DOJ establishes COVID-19 Strike Force teams to combat fraud


The Justice Department has created three Strike Force teams to improve its efforts to fight and forbid COVID-19 fraud.

The Justice Department has created three Strike Force teams to improve its efforts to fight and prevent COVID-19 fraud.

Attorney General Merrick B. Garland said in a statement Wednesday that the department confiscated over $1.2 billion in relief funds that people were trying to steal and charged over 1,500 defendants with crimes in federal districts across the country.



“These Strike Force teams will build on the Department’s historic enforcement efforts to deter, detect, and disrupt pandemic fraud wherever it occurs,” Garland said. “The Department will continue to work relentlessly to combat pandemic fraud and hold accountable those who perpetrate it.”

According to a new release, the Strike Force teams will function out of U.S. Attorney’s Offices in locations that include Baltimore, Los Angeles, Miami and Sacramento.

“The Strike Force teams are the latest example of the Justice Department’s commitment to fight pandemic fraud,” said Associate Deputy Attorney General Kevin Chambers, who serves as the department’s director for COVID-19 Fraud Enforcement.

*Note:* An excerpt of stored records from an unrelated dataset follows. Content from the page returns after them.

(* ===== verification/SigningTheorems.v ===== *)
(** * Theorems on message signing

    What [Verify] accepts, replay protection and its limits, and that signed
    messages verify. The witnesses run on a toy signature scheme. *)

From S2P Require Import Prelude GoStrings GoJson GoJsonFacts GoRaw GoBase64 GoTime Signing SigningFacts.

#[local] Opaque json_print json_parse format_rfc3339 parse_rfc3339 EncodeToString SigningFields.

(** ** A toy signature scheme and a signed message *)

Fixpoint pad_to (n : nat) (s : string) : string :=
  match n, s with
  | O, _ => ""
  | S n, String c s' => String c (pad_to n s')
  | S n, EmptyString => String (chr 46) (pad_to n "")
  end.

Lemma pad_to_length n s : String.length (pad_to n s) = n.
Proof. revert s. induction n as [|n IH]; intros [|c s]; simpl; auto. Qed.

#[local] Instance toy : Ed25519 := {|
  ed_verify pub m sig := String.eqb sig (pad_to 64 (pub +:+ m));
  ed_sign sk m := pad_to 64 (sk +:+ m);
  ed_public sk := sk;
  ed_from_seed sd := sd;
|}.

#[local] Instance toy_laws : Ed25519Laws.
Proof.
  split.
  - intros sk m. apply String.eqb_refl.
  - intros sk m. apply pad_to_length.
Qed.

Definition demo_signer : Signer := MkSigner "k" "".
Definition demo_verifier : Verifier := MkVerifier "k" true ∅.
Definition demo_raw : list (string * json) :=
  [("action", JStr "redis_command"); ("params", JStr "PING")].
(** 2023-11-14T22:13:20Z. *)
Definition demo_now : Z := 1700000000 * Second.
Definition demo_clock : clock := MkClock demo_now demo_now demo_now.
Definition signed_at (now : Z) (l : list (string * json)) (n : string) : string :=
  match Sign demo_signer now n (json_print (JObj l)) with Return (Ok m) => m | _ => "" end.

Ltac by_compute := vm_compute; reflexivity.

(** The envelope of a message. *)
Definition envelope_of (msg : string) : SignatureEnvelope :=
  match json_Unmarshal msg ≫= unmarshal_envelope with Ok e => e | Err _ => empty_envelope end.

Lemma envelope_of_spec msg :
  is_ok (json_Unmarshal msg ≫= unmarshal_envelope) = true →
  ∃ j, json_parse msg = Some j ∧ unmarshal_envelope j = Ok (envelope_of msg).
Proof.
  intros [e He]%is_ok_true. unfold envelope_of. rewrite He. by apply unmarshal_msg_Ok.
Qed.

#[local] Opaque signed_at envelope_of.

(** ** Acceptance *)

(** C1. With verification enabled, [Verify] returns nil exactly for the messages
    that satisfy the contract [trusted] (well-formed envelope, fresh timestamp,
    valid Ed25519 signature over signed_payload, every signed field equal to the
    message's field of that name) and whose nonce is not on record. *)
Theorem Verify_accepts_iff `{Ed25519} v c msg :
  enabled v = true →
  ((Verify v c msg).1 = Ok tt ↔
   ∃ env t, trusted (publicKey v) (at_check c) msg env t ∧ seenNonces v !! Nonce env = None).
Proof. apply Verify_Ok. Qed.
(* ===== verification/Registry.v ===== *)
(** * pkg/proxy/registry.go: datasource proxies by ID

    The registry's four maps, its operations as they run under its locks, and the
    health report, whose checks run without the locks and commit under them. A
    proxy is known to the registry by reference; what its methods do is a
    parameter. *)

From S2P Require Import Prelude GoStrings GoJson GoTime Errors.

(** ** Requests and responses *)

Record ActionRequest := MkRequest {
  req_RequestID : string;
  req_DatasourceID : string;
  req_Action : string;
  req_Params : gmap string any;
  req_Method : string;
  req_URL : string;
  req_Header : gmap string (list string);
  req_Body : string;
}.

Definition ErrCodeDatasourceNotFound : string := "datasource_not_found".
Definition ErrCodeUpstreamUnreachable : string := "upstream_unreachable".
Definition ErrCodeAmbiguousDatasource : string := "ambiguous_datasource".

Record ActionResponse := MkResponse {
  resp_StatusCode : Z;
  resp_RequestID : string;
  resp_Action : string;
  resp_ErrorCode : string;
  resp_Data : string;
  resp_Result : option json;
}.

(** ** State *)

(** The identity of a proxy, which [r.proxies[id] != t.proxy] compares. *)
Definition proxyref := nat.

Record DatasourceEntry := MkEntry {
  ent_ID : string;
  ent_Type : string;
  ent_ProxyType : string;
  ent_Name : string;
  ent_CredentialSource : string;
  ent_CredentialRef : string;
}.

Record requestError := MkRequestError { re_msg : string; re_at : Z }.

Record Registry := MkRegistry {
  proxies : gmap string proxyref;
  configs : gmap string DatasourceEntry;
  lastSuccess : gmap string string;
  reqErrors : gmap string requestError;
}.

Definition requestErrorTTL : Z := 15 * Minute.

Definition NewRegistry : Registry := MkRegistry ∅ ∅ ∅ ∅.

(** ** Request failures *)

(** [ctxDone] is [ctx.Err() != nil]; a nil error is [None]. *)
Definition RecordRequestResult (r : Registry) (ctxDone : bool) (now : Z) (datasourceID : string)
    (err : option error) : Registry :=
  if match err with Some _ => ctxDone || negb (IsIntegrationError err) | None => false end then r
  else
    match proxies r !! datasourceID with
    | None => r
    | Some _ =>
        MkRegistry (proxies r) (configs r) (lastSuccess r)
          match err with
          | None => delete datasourceID (reqErrors r)
          | Some e =>
              <[datasourceID := MkRequestError (RedactError (err_msg e)) now]> (reqErrors r)
          end
    end.

Definition clearRequestError (r : Registry) (datasourceID : string) : Registry :=
  MkRegistry (proxies r) (configs r) (lastSuccess r) (delete datasourceID (reqErrors r)).

Definition recentRequestError (r : Registry) (now : Z) (datasourceID : string)
  : option string * Registry :=
  match reqErrors r !! datasourceID with
  | None => (None, r)
  | Some e =>
      if (requestErrorTTL <? time_sub now (re_at e))%Z
      then (None, clearRequestError r datasourceID)
      else (Some (re_msg e), r)
  end.

(** ** Registration *)

Definition Get (r : Registry) (datasourceID : string) : option proxyref := proxies r !! datasourceID.

(** The proxies closed on the way are returned with the state. *)
Definition Register (r : Registry) (id : string) (entry : DatasourceEntry) (p : proxyref)
  : Registry * list proxyref :=
  let closed := match proxies r !! id with Some old => [old] | None => [] end in
  let r := MkRegistry (<[id:=p]> (proxies r)) (<[id:=entry]> (configs r))
             (delete id (lastSuccess r)) (reqErrors r) in
  (clearRequestError r id, closed).

(** [close] is what [Close] of each proxy returns. *)
Definition Remove (close : proxyref → result unit) (r : Registry) (id : string)
  : result unit * Registry * list proxyref :=
  match proxies r !! id with
  | Some p =>
      match close p with
      | Err err => (Err (wrapf ("closing proxy " +:+ id +:+ ": ") err), r, [p])
      | Ok _ =>
          let r := MkRegistry (delete id (proxies r)) (delete id (configs r))
                     (delete id (lastSuccess r)) (reqErrors r) in
          (Ok tt, clearRequestError r id, [p])
      end
  | None => (Ok tt, r, [])
  end.

Definition All (r : Registry) : list string := (map_to_list (proxies r)).*1.

Definition ListEntries (r : Registry) : gmap string DatasourceEntry := configs r.

(** One round of the loop of [CloseAll]: [lastSuccess] is left alone. *)
Definition close_one (r : Registry) (id : string) : Registry :=
  clearRequestError
    (MkRegistry (delete id (proxies r)) (delete id (configs r)) (lastSuccess r) (reqErrors r)) id.

Definition CloseAll (r : Registry) : Registry * list proxyref :=
  (foldl close_one r (map_to_list (proxies r)).*1, (map_to_list (proxies r)).*2).

(** ** Health report *)

Record DatasourceHealth := MkHealth {
  dh_Type : string;
  dh_ProxyType : string;
  dh_Name : string;
  dh_Status : string;
  dh_Error : string;
  dh_ErrorClass : string;
  dh_LastCheck : string;
  dh_Reachable : bool;
  dh_LatencyMs : Z;
  dh_LastSuccess : string;
}.

Record target := MkTarget { t_id : string; t_proxy : proxyref; t_cfg : DatasourceEntry }.

(** The snapshot under the read lock. *)
Definition health_targets (r : Registry) : list target :=
  omap (λ '(id, p), cfg ← configs r !! id; Some (MkTarget id p cfg)) (map_to_list (proxies r)).

(** A check that the cancelled context kept from running. *)
Definition health_cancelled (t : target) (now err : string) : DatasourceHealth :=
  MkHealth (ent_Type (t_cfg t)) (ent_ProxyType (t_cfg t)) (ent_Name (t_cfg t)) "error"
    (RedactError err) (ErrorClass (ent_ProxyType (t_cfg t))) now false 0 "".

(** How the check of one datasource ends. *)
Inductive check_outcome :=
  | NotRun (ctxErr : string)                (* the context ended before it *)
  | Returned (err : option error)
  | Panicked (rec : string).

Definition outcome_err (o : check_outcome) : option error :=
  match o with
  | NotRun e => Some (errorf e)
  | Returned err => err
  | Panicked rec => Some (errorf ("panic: " +:+ rec))
  end.

(** The critical section after a check: [None] for a superseded datasource.
    [elapsed] is the duration of the check in nanoseconds. *)
Definition health_commit (r : Registry) (t : target) (now : string) (clock elapsed : Z)
    (err : option error) : option DatasourceHealth * Registry :=
  let latency := Z.quot elapsed 1000000 in
  let report status msg class reach last :=
    MkHealth (ent_Type (t_cfg t)) (ent_ProxyType (t_cfg t)) (ent_Name (t_cfg t))
      status msg class now reach latency last in
  if bool_decide (proxies r !! t_id t = Some (t_proxy t)) then
    match err with
    | Some e =>
        (Some (report "error" (RedactError (err_msg e)) (ErrorClass (ent_ProxyType (t_cfg t)))
                 false (default "" (lastSuccess r !! t_id t))), r)
    | None =>
        let r := MkRegistry (proxies r) (configs r) (<[t_id t := now]> (lastSuccess r))
                   (reqErrors r) in
        let '(recent, r) := recentRequestError r clock (t_id t) in
        match recent with
        | Some msg =>
            (Some (report "error" msg (ErrorClass (ent_ProxyType (t_cfg t))) true now), r)
        | None => (Some (report "healthy" "" "" true now), r)
        end
    end
  else (None, r).

(** The other operations on the registry, as they may run between two checks. *)
Inductive reg_op :=
  | OpRegister (id : string) (entry : DatasourceEntry) (p : proxyref)
  | OpRemove (id : string)
  | OpRecord (ctxDone : bool) (now : Z) (id : string) (err : option error)
  | OpCloseAll.

Definition apply_op (close : proxyref → result unit) (r : Registry) (op : reg_op) : Registry :=
  match op with
  | OpRegister id entry p => (Register r id entry p).1
  | OpRemove id => (Remove close r id).1.2
  | OpRecord ctxDone now id err => RecordRequestResult r ctxDone now id err
  | OpCloseAll => (CloseAll r).1
  end.

(** One check, as the worker that ran it commits it. *)
Record check_run := MkRun {
  run_target : target;
  run_between : list reg_op;        (* what others did since the last commit *)
  run_outcome : check_outcome;
  run_clock : Z;
  run_elapsed : Z;
}.

Definition health_run (close : proxyref → result unit) (now : string)
    (acc : gmap string DatasourceHealth * Registry) (c : check_run)
  : gmap string DatasourceHealth * Registry :=
  let '(report, r) := acc in
  let r := foldl (apply_op close) r (run_between c) in
  let t := run_target c in
  match run_outcome c with
  | NotRun e => (<[t_id t := health_cancelled t now e]> report, r)
  | o =>
      let '(h, r) := health_commit r t now (run_clock c) (run_elapsed c) (outcome_err o) in
      (match h with Some h => <[t_id t := h]> report | None => report end, r)
  end.

(** The report, given how the checks of the snapshot are scheduled and end:
    [schedule] lists the targets in the order they commit. [ctxErr] is the error
    of a context that is already done. *)
Definition HealthReport (close : proxyref → result unit) (r : Registry) (ctxErr : option string)
    (now : string) (schedule : list check_run) : gmap string DatasourceHealth * Registry :=
  let targets := health_targets r in
  match targets, ctxErr with
  | [], _ => (∅, r)
  | _, Some e => (list_to_map (map (λ t, (t_id t, health_cancelled t now e)) targets), r)
  | _, None => foldl (health_run close now) (∅, r) schedule
  end.

(** ** Metadata

    [collect] is [CollectMetadata] of the proxies that implement it: [None] for
    the others. *)
Definition metadata : Type := gmap string any.

Definition CollectAllMetadata (collect : proxyref → option (result metadata)) (r : Registry)
  : gmap string metadata :=
  list_to_map (list_omap _ _ (λ '(id, p),
    match collect p with Some (Ok m) => Some (id, m) | _ => None end) (map_to_list (proxies r))).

“The work being done by our prosecutors, trial attorneys, agents and partners on our COVID-19 Fraud Enforcement Task Force has been extraordinary. We’re going a step further today with the announcement of Strike Force teams to support, enhance, and continue the great work being done across the Department.”

The creation of the Strike Force teams comes after a report in June claimed D.C. may have exposed itself to potential fraud based on its handling of COVID-19 emergency contracts worth nearly half a billion dollars. A Virginia couple, a D.C. man and a NASA employee were among those investigated by the IRS in March for tax and money laundering related to COVID-19 fraud.

In August, President Joe Biden signed two measures that were designed to curb fraud in pandemic relief programs. Also, it lengthened the statute to give prosecutors additional time to to file criminal charges. Later that month, the U.S. Secret Service recovered $286 million in stolen pandemic loans and returned the money to the Small Business Administration.

“Cheaters have been living large on funds intended to keep families and local business afloat during a national crisis,” said U.S. Attorney Erek L. Barron, of the District of Maryland, in a statement. “Our office is proud to participate in the COVID-19 Strike Force. We’ll continue prosecuting large-scale COVID-19 fraud while also integrating this priority into our violent crime strategy.”